[Opening Dataset extract section]

Lemma revealAllMines_fold b (l : list nat) :
  NoDup l →
  let st := foldl (λ st p,
                     let '(b, mines) := st in
                     match cells b !! p with
                     | Some cell =>
                       if isMine cell && negb (isFlagged cell) then
                         (updCell (setRevealed true) p b, mines ++ [p])
                       else if negb (isMine cell) && isFlagged cell then
                         (updCell (setWrongFlag true) p b, mines ++ [p])
                       else (b, mines)
                     | None => (b, mines)
                     end)
                  (b, []) l in
  (∀ p, cells st.1 !! p
        = if decide (p ∈ l) then shownAtEnd <$> cells b !! p
          else cells b !! p)
  ∧ st.2 = filter (λ p, cellHas endMarked b p = true) l.
Proof.
  induction l as [|x l IH] using rev_ind; intros Hnd.
  { cbv zeta. cbn [foldl fst snd]. split; [|done]. intros p.
    rewrite decide_False; [done|]. apply not_elem_of_nil. }
  apply NoDup_app in Hnd as (Hnd & Hx & _).
  assert (x ∉ l) as Hxl.
  { intros Hin. apply (Hx x Hin). by apply list_elem_of_singleton. }
  specialize (IH Hnd). cbv zeta in IH |- *. rewrite foldl_app. simpl foldl.
  destruct (foldl _ (b, []) l) as [b1 mines]. simpl in IH.
  destruct IH as [Hl Hm].
  pose proof (Hl x) as Hlx. rewrite decide_False in Hlx by done.
  rewrite Hlx, filter_app, filter_cons, filter_nil.
  assert (∀ p, p ≠ x →
            (if decide (p ∈ l ++ [x]) then shownAtEnd <$> cells b !! p
             else cells b !! p)
            = cells b1 !! p) as Hother.
  { intros p Hne. rewrite Hl. destruct (decide (p ∈ l)) as [Hin|Hout].
    - rewrite decide_True by (apply elem_of_app; by left). done.
    - rewrite decide_False; [done|].
      intros [?|?%list_elem_of_singleton]%elem_of_app; congruence. }
  assert (x ∈ l ++ [x]) as Hxin
    by (apply elem_of_app; right; by apply list_elem_of_singleton).
  destruct (cells b !! x) as [cell|] eqn:Ecell.
  - assert (cellHas endMarked b x
            = (isMine cell && negb (isFlagged cell))
              || (negb (isMine cell) && isFlagged cell)) as ->
      by (unfold cellHas; by rewrite Ecell).
    assert (shownAtEnd cell
            = if isMine cell && negb (isFlagged cell)
              then setRevealed true cell
              else if negb (isMine cell) && isFlagged cell
                   then setWrongFlag true cell else cell) as Hshown by done.
    destruct (isMine cell && negb (isFlagged cell)) eqn:E1;
      [|destruct (negb (isMine cell) && isFlagged cell) eqn:E2];
      cbn [fst snd orb].
    + rewrite decide_True by done. split; [|by rewrite Hm].
      intros p. destruct (decide (p = x)) as [->|Hne].
      * rewrite lookup_updCell_eq, Hlx.
        rewrite (decide_True (P := x ∈ l ++ [x])) by done.
        rewrite Ecell. cbn. by rewrite Hshown.
      * rewrite lookup_updCell_ne by done. by rewrite Hother.
    + rewrite decide_True by done. split; [|by rewrite Hm].
      intros p. destruct (decide (p = x)) as [->|Hne].
      * rewrite lookup_updCell_eq, Hlx.
        rewrite (decide_True (P := x ∈ l ++ [x])) by done.
        rewrite Ecell. cbn. by rewrite Hshown.
      * rewrite lookup_updCell_ne by done. by rewrite Hother.
    + rewrite decide_False by done. split; [|by rewrite Hm, app_nil_r].
      intros p. destruct (decide (p = x)) as [->|Hne].
      * rewrite Hlx. rewrite (decide_True (P := x ∈ l ++ [x])) by done.
        rewrite Ecell. cbn. by rewrite Hshown.
      * by rewrite Hother.
  - assert (cellHas endMarked b x = false) as ->
      by (unfold cellHas; by rewrite Ecell).
    rewrite decide_False by done. cbn [fst snd].
    split; [|by rewrite Hm, app_nil_r].
    intros p. destruct (decide (p = x)) as [->|Hne].
    + rewrite Hlx. rewrite (decide_True (P := x ∈ l ++ [x])) by done.
      by rewrite Ecell.
    + by rewrite Hother.
Qed.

[Closing Dataset extract section]

■ **What is being asked**
Give back the records above exactly, limited to the lines between the one holding "(if decide (p" and the one holding "destruct (isMine cell", inclusive.

■ **Exercise output**
            (if decide (p ∈ l ++ [x]) then shownAtEnd <$> cells b !! p
             else cells b !! p)
            = cells b1 !! p) as Hother.
  { intros p Hne. rewrite Hl. destruct (decide (p ∈ l)) as [Hin|Hout].
    - rewrite decide_True by (apply elem_of_app; by left). done.
    - rewrite decide_False; [done|].
      intros [?|?%list_elem_of_singleton]%elem_of_app; congruence. }
  assert (x ∈ l ++ [x]) as Hxin
    by (apply elem_of_app; right; by apply list_elem_of_singleton).
  destruct (cells b !! x) as [cell|] eqn:Ecell.
  - assert (cellHas endMarked b x
            = (isMine cell && negb (isFlagged cell))
              || (negb (isMine cell) && isFlagged cell)) as ->
      by (unfold cellHas; by rewrite Ecell).
    assert (shownAtEnd cell
            = if isMine cell && negb (isFlagged cell)
              then setRevealed true cell
              else if negb (isMine cell) && isFlagged cell
                   then setWrongFlag true cell else cell) as Hshown by done.
    destruct (isMine cell && negb (isFlagged cell)) eqn:E1;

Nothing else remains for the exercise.